Althought JetBeam C-LE should be a great AA light, but it is not gonna be compareable to the D-minin in terms of throws or overall output, therefore you shouldn't resist....................well, I dunno about the second job part, order the D-mini first and find a job after :lolsign:


----------



## huntman (Jan 17, 2007)

I agree with you ,D-MINI is really brightest in hand.


----------



## cheapo (Jan 17, 2007)

LowTEC said:


> Althought JetBeam C-LE should be a great AA light, but it is not gonna be compareable to the D-minin in terms of throws or overall output, therefore you shouldn't resist....................well, I dunno about the second job part, order the D-mini first and find a job after :lolsign:



maybe he was referring to the mk2x.. ???


----------



## LowTEC (Jan 18, 2007)

cheapo said:


> maybe he was referring to the mk2x.. ???



Read his sig.


----------



## martonic (Jan 21, 2007)

*Re: Lumapower Lumacraft D- Mini Cree*



StefanFS said:


> I have done some hotspot Lux measurements.
> 
> At 1 meter with a Battery Station 3.7 V Li-Ion, ten readings : Varies between 6900 Lux and 7050 Lux.
> At 1 meter with a new Panasonic CR123, ten readings: Varies between 5900 Lux and 6090 Lux.
> ...


 
Considering that the D-Mini has a good-size hotspot PLUS decent spill, how many other 1x123, or even 2x123 commercially available LED lights compare with that lux reading - are there any?

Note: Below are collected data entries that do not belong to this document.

(* ===== verification/SupervisorInv.v ===== *)
(** * Invariants of the worker supervisor

    The invariant of every reachable state of the step relation of
    [Supervisor.v], the properties that follow from it, and the two races it
    does not exclude. *)

From S2P Require Export Supervisor.
From stdpp Require Import options.

Local Open Scope Z_scope.

(** Take the action at hand out of a sum over the agenda. *)
Ltac split_agenda f Hs :=
  match type of Hs with context [sum_list_with f (agenda ?s)] =>
    match goal with H : agenda s !! _ = Some _ |- _ => rewrite (sum_delete f _ _ _ H) in Hs end
  end.

Section invariant.
Context {V : Type}.
Variables (plan : deployment_plan) (node : Z) (timeout : option Z).
(** Whether [close] may begin while [start] is in progress; everything below
    holds of both kinds of runs. *)
Variable overlap : bool.
Hypothesis Hplan : plan_contract plan.
Implicit Types (s : system V) (u : supervisor V).

Abbreviation rc := (plan_replica_count plan).

Definition replica_ids (r : Z) : list Z :=
  match workers_for_replica plan r with Ok ws => worker_id <$> ws | Err _ => [] end.

(** [w] is the output worker of replica [r]. *)
Definition output_of (r w : Z) : Prop :=
  ∃ ws p, workers_for_replica plan r = Ok ws ∧ filter (λ w, is_output_rank w = true) ws = [p]
          ∧ worker_id p = w.

(** How many pending requests a replica has. *)
Definition pending_count (m : gmap Z (pending_request V)) (r : Z) : nat :=
  size (filter (λ kv, pr_replica kv.2 = r) m).

(** *** Who still has to resolve a future *)
Definition resolves (id : Z) (a : action V) : nat :=
  match a with AResult i _ | AExc i => one (i = id) | _ => 0%nat end.

Definition owners (s : system V) (id : Z) : nat :=
  (one (is_Some (pending (sup s) !! id)) + sum_list_with (resolves id) (agenda s))%nat.

(** *** Where the answer of a worker to a request is on its way *)
Definition action_token (w id : Z) (a : action V) : nat :=
  match a with
  | ASend i ws => one (i = id ∧ w ∈ ws)
  | ARecord w' i _ => one (w' = w ∧ i = id)
  | _ => 0%nat
  end.
Definition message_token (w id : Z) (m : Z * Z * V) : nat := one (m.1 = (w, id)).

Definition tokens (s : system V) (w id : Z) : nat :=
  (sum_list_with (action_token w id) (agenda s) + one ((w, id) ∈ owed s)
   + sum_list_with (message_token w id) (channel s))%nat.

(** Whether the request still waits for the worker. *)
Definition awaited (m : gmap Z (pending_request V)) (w id : Z) : nat :=
  match m !! id with Some p => one (w ∈ pr_remaining p) | None => 0%nat end.

(** *** The invariant *)
Record request_ok (s : system V) (id : Z) (p : pending_request V) : Prop := {
  ro_replica : 0 ≤ pr_replica p < rc ∧ requests s !! id = Some (pr_replica p);
  ro_remaining : pr_remaining p ≠ ∅ ∧ pr_remaining p ⊆ list_to_set (replica_ids (pr_replica p));
  ro_out : output_of (pr_replica p) (pr_output_worker p);
  ro_value : match pr_output p with
    | None => pr_output_worker p ∈ pr_remaining p
    | Some v => pr_output_worker p ∉ pr_remaining p ∧ (pr_output_worker p, id, v) ∈ answers s
    end;
}.

(** A value that may become the result of a request. *)
Definition right_answer (s : system V) (id : Z) (v : V) : Prop :=
  ∃ r w, requests s !! id = Some r ∧ output_of r w ∧ (w, id, v) ∈ answers s.

Definition starts (a : action V) : nat := match a with AStart => 1%nat | _ => 0%nat end.

(** Before the monitor thread exists nothing but the end of [start] and of
    [close] is left to do, and nothing was asked of a worker. *)
Record boot (s : system V) : Prop := {
  boot_agenda : ∀ a, a ∈ agenda s → a = AStart ∨ ∃ f, a = ACloseEnd f;
  boot_channel : channel s = [];
  boot_owed : owed s = ∅;
  boot_pending : pending (sup s) = ∅;
  boot_state : state (sup s) ≠ RUNNING;
}.

Record inv (s : system V) : Prop := {
  inv_running : pending (sup s) ≠ ∅ →
    state (sup s) = RUNNING ∨ overlap = true ∧ (state (sup s) = STOPPED ∨ state (sup s) = FAILED);
  inv_length : List.length (inflight (sup s)) = Z.to_nat rc;
  inv_counts : ∀ r, 0 ≤ r < rc →
    inflight (sup s) !! Z.to_nat r = Some (Z.of_nat (pending_count (pending (sup s)) r));
  inv_next : 0 ≤ next_id (sup s);
  inv_ids : ∀ id, is_Some (futures (sup s) !! id) ↔ 0 ≤ id < next_id (sup s);
  inv_requests : ∀ id, is_Some (requests s !! id) ↔ 0 ≤ id < next_id (sup s);
  inv_owners : ∀ id, owners s id = match futures (sup s) !! id with Some Running => 1 | _ => 0 end%nat;
  inv_pending : ∀ id p, pending (sup s) !! id = Some p → request_ok s id p;
  inv_tokens : state (sup s) = RUNNING → ∀ w id,
    (tokens s w id ≤ awaited (pending (sup s)) w id)%nat
    ∧ (AFail ∉ agenda s → tokens s w id = awaited (pending (sup s)) w id);
  inv_boot : monitor s = false → boot s;
  inv_starting : AStart ∈ agenda s ∨ state (sup s) = CREATED ∨ state (sup s) = STARTING →
    monitor s = false;
  inv_starts : (sum_list_with starts (agenda s) ≤ one (state (sup s) ≠ CREATED))%nat;
  inv_start : overlap = false →
    sum_list_with starts (agenda s) = one (state (sup s) = STARTING);
  inv_close : overlap = false → ∀ f, ACloseEnd f ∈ agenda s →
    state (sup s) = STOPPING ∨ state (sup s) = STOPPED ∨ state (sup s) = FAILED;
  inv_channel : ∀ m, m ∈ channel s → m ∈ answers s;
  inv_record : ∀ w id v, ARecord w id v ∈ agenda s → (w, id, v) ∈ answers s;
  inv_result : ∀ id v, AResult id v ∈ agenda s → right_answer s id v;
  inv_future : ∀ id v, futures (sup s) !! id = Some (Result v) → right_answer s id v;
}.

(** *** Plans *)
Lemma replica_ids_spec r w : w ∈ replica_ids r →
  ∃ p, head (filter (λ item, worker_id item = w) (plan_workers plan)) = Some p ∧ replica_id p = r.
Proof using Hplan.
  unfold replica_ids. destruct (workers_for_replica plan r) eqn:E; [|by intros ?%not_elem_of_nil].
  intros (p & -> & Hp)%list_elem_of_fmap. unfold workers_for_replica in E. inv_bind. apply list_elem_of_filter in Hp as [Hr Hp].
  exists p. split; [|done].
  assert (Hin : p ∈ filter (λ item, worker_id item = worker_id p) (plan_workers plan))
    by by apply list_elem_of_filter.
  pose proof (contract_unique _ Hplan) as Hnd.
  destruct (filter _ _) as [|q l] eqn:Ef; [by apply not_elem_of_nil in Hin|]. simpl. f_equal.
  assert (Hq : q ∈ filter (λ item, worker_id item = worker_id p) (plan_workers plan))
    by (rewrite Ef; by left).
  apply list_elem_of_filter in Hq as [Hqid Hq].
  apply list_elem_of_lookup in Hq as [i Hi], Hp as [j Hj].
  assert (i = j) as ->; [|congruence]. eapply NoDup_lookup; [exact Hnd| |].
  - rewrite list_lookup_fmap, Hi. simpl. by rewrite Hqid.
  - by rewrite list_lookup_fmap, Hj.
Qed.

Lemma output_of_unique r w w' : output_of r w → output_of r w' → w = w'.
Proof. intros (ws & p & H1 & H2 & <-) (ws' & p' & H1' & H2' & <-). congruence. Qed.

Lemma output_of_in r w : output_of r w → w ∈ replica_ids r.
Proof.
  intros (ws & p & Hws & Hp & <-). unfold replica_ids. rewrite Hws. apply list_elem_of_fmap_2.
  assert (p ∈ filter (λ w, is_output_rank w = true) ws) as Hin by (rewrite Hp; by left).
  by apply list_elem_of_filter in Hin as [_ ?].
Qed.

(** *** The lock regions, case by case *)
Definition new_request (now r : Z) (ws : list Z) (out : Z) : pending_request V :=
  PendingRequest r (list_to_set ws) out (Z.add now <$> timeout) None.

Definition submitted (now r : Z) (ws : list Z) (out : Z) u : supervisor V :=
  Supervisor (state u) (failed u) (<[next_id u := new_request now r ws out]> (pending u))
    (next_id u + 1) (bump r 1 (inflight u)) (handles u) (<[next_id u := Running]> (futures u)).

Lemma submit_cases now r u u' id ws : submit_region plan timeout now r u = Ok (u', (id, ws)) →
  ∃ out, state u = RUNNING ∧ 0 ≤ r < rc ∧ id = next_id u ∧ ws = replica_ids r ∧ output_of r out
    ∧ u' = submitted now r ws out u.
Proof using Hplan.
  unfold submit_region. case_bool_decide as Hst; [|done]. simpl. intros H. inv_bind.
  match goal with H : workers_for_replica plan r = Ok ?l |- _ => rename H into Hws; rename l into pl end.
  assert (Hr : 0 ≤ r < rc).
  { unfold workers_for_replica in Hws. inv_bind.
    match goal with H : _ && _ = true |- _ => apply andb_true_iff in H as [? ?] end. lia. }
  destruct (contract_output _ Hplan r Hr) as (ws' & Hws' & p & Hp & Hf).
  rewrite Hws in Hws'. injection Hws' as <-.
  match goal with H : of_option _ _ = Ok _ |- _ => rewrite Hf in H; simpl in H; injection H as <- end.
  assert (Hids : worker_id <$> pl = replica_ids r) by (unfold replica_ids; by rewrite Hws).
  exists (worker_id p). split_and!; try (done || lia). by exists pl, p.
Qed.

Definition after_answer (w : Z) (v : V) (p : pending_request V) : pending_request V :=
  PendingRequest (pr_replica p) (pr_remaining p ∖ {[w]}) (pr_output_worker p) (pr_deadline p)
    (if w =? pr_output_worker p then Some v else pr_output p).

(** Under the invariant a result is unexpected only when its request is not
    waiting for the worker; "wrong replica" and "completed without output
    worker" do not occur. *)
Lemma record_cases s w id v u' out : inv s → record_result plan w id v (sup s) = (u', out) →
  (out = RecError ∧ u' = sup s ∧ awaited (pending (sup s)) w id = 0%nat)
  ∨ ∃ p, pending (sup s) !! id = Some p ∧ w ∈ pr_remaining p ∧
      ((pr_remaining p ∖ {[w]} ≠ ∅ ∧ out = RecNothing
        ∧ u' = set_pending (<[id := after_answer w v p]> (pending (sup s))) (inflight (sup s)) (sup s))
       ∨ (pr_remaining p ∖ {[w]} = ∅ ∧ ∃ v', pr_output (after_answer w v p) = Some v'
          ∧ out = RecComplete v'
          ∧ u' = set_pending (delete id (pending (sup s)))
                   (bump (pr_replica p) (-1) (inflight (sup s))) (sup s))).
Proof using Hplan.
  intros Hinv. unfold record_result, awaited.
  destruct (pending (sup s) !! id) as [p|] eqn:Hp; [|intros [= <- <-]; by left].
  case_bool_decide as Hw; simpl.
  2: { intros [= <- <-]. left. split_and!; [done|done|]. by apply one_false. }
  destruct (inv_pending _ Hinv _ _ Hp) as [_ [_ Hsub] _ Hval].
  destruct (replica_ids_spec (pr_replica p) w) as (pl & -> & Hpl); [set_solver|].
  rewrite (proj2 (Z.eqb_eq _ _) Hpl). simpl. right. exists p. split_and!; [done|done|].
  fold (after_answer w v p). change (pr_remaining p ∖ {[w]}) with (pr_remaining (after_answer w v p)).
  case_bool_decide as Hrem.
  - right. split; [done|]. simpl in Hrem.
    assert (∃ v', pr_output (after_answer w v p) = Some v') as [v' Hv'].
    { simpl. destruct (Z.eqb_spec w (pr_output_worker p)) as [|Hne]; [by eexists|].
      destruct (pr_output p); [by eexists|]. set_solver. }
    exists v'. simpl in Hv'. simpl in H. rewrite Hv' in H. split_and!; [done|congruence..].
  - left. injection H as <- <-. done.
Qed.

How many even come close?


----------



## cheapo (Jan 21, 2007)

well, the lux is due to the HUGE head... i personally dont see the point of it being a 1xcr123 light, cuz the head is too big to edc anyway. they should have made it a 18650 light... then it would get nice runtime too.


----------



## ernsanada (Jan 23, 2007)

This is a comparison of the D-Mini and MR Bulk's Chameleon. 

The D-Mini using a Protected RCR123. The Chameleon is using a Protected 18650 Rechargeable Battery. Both fully charged.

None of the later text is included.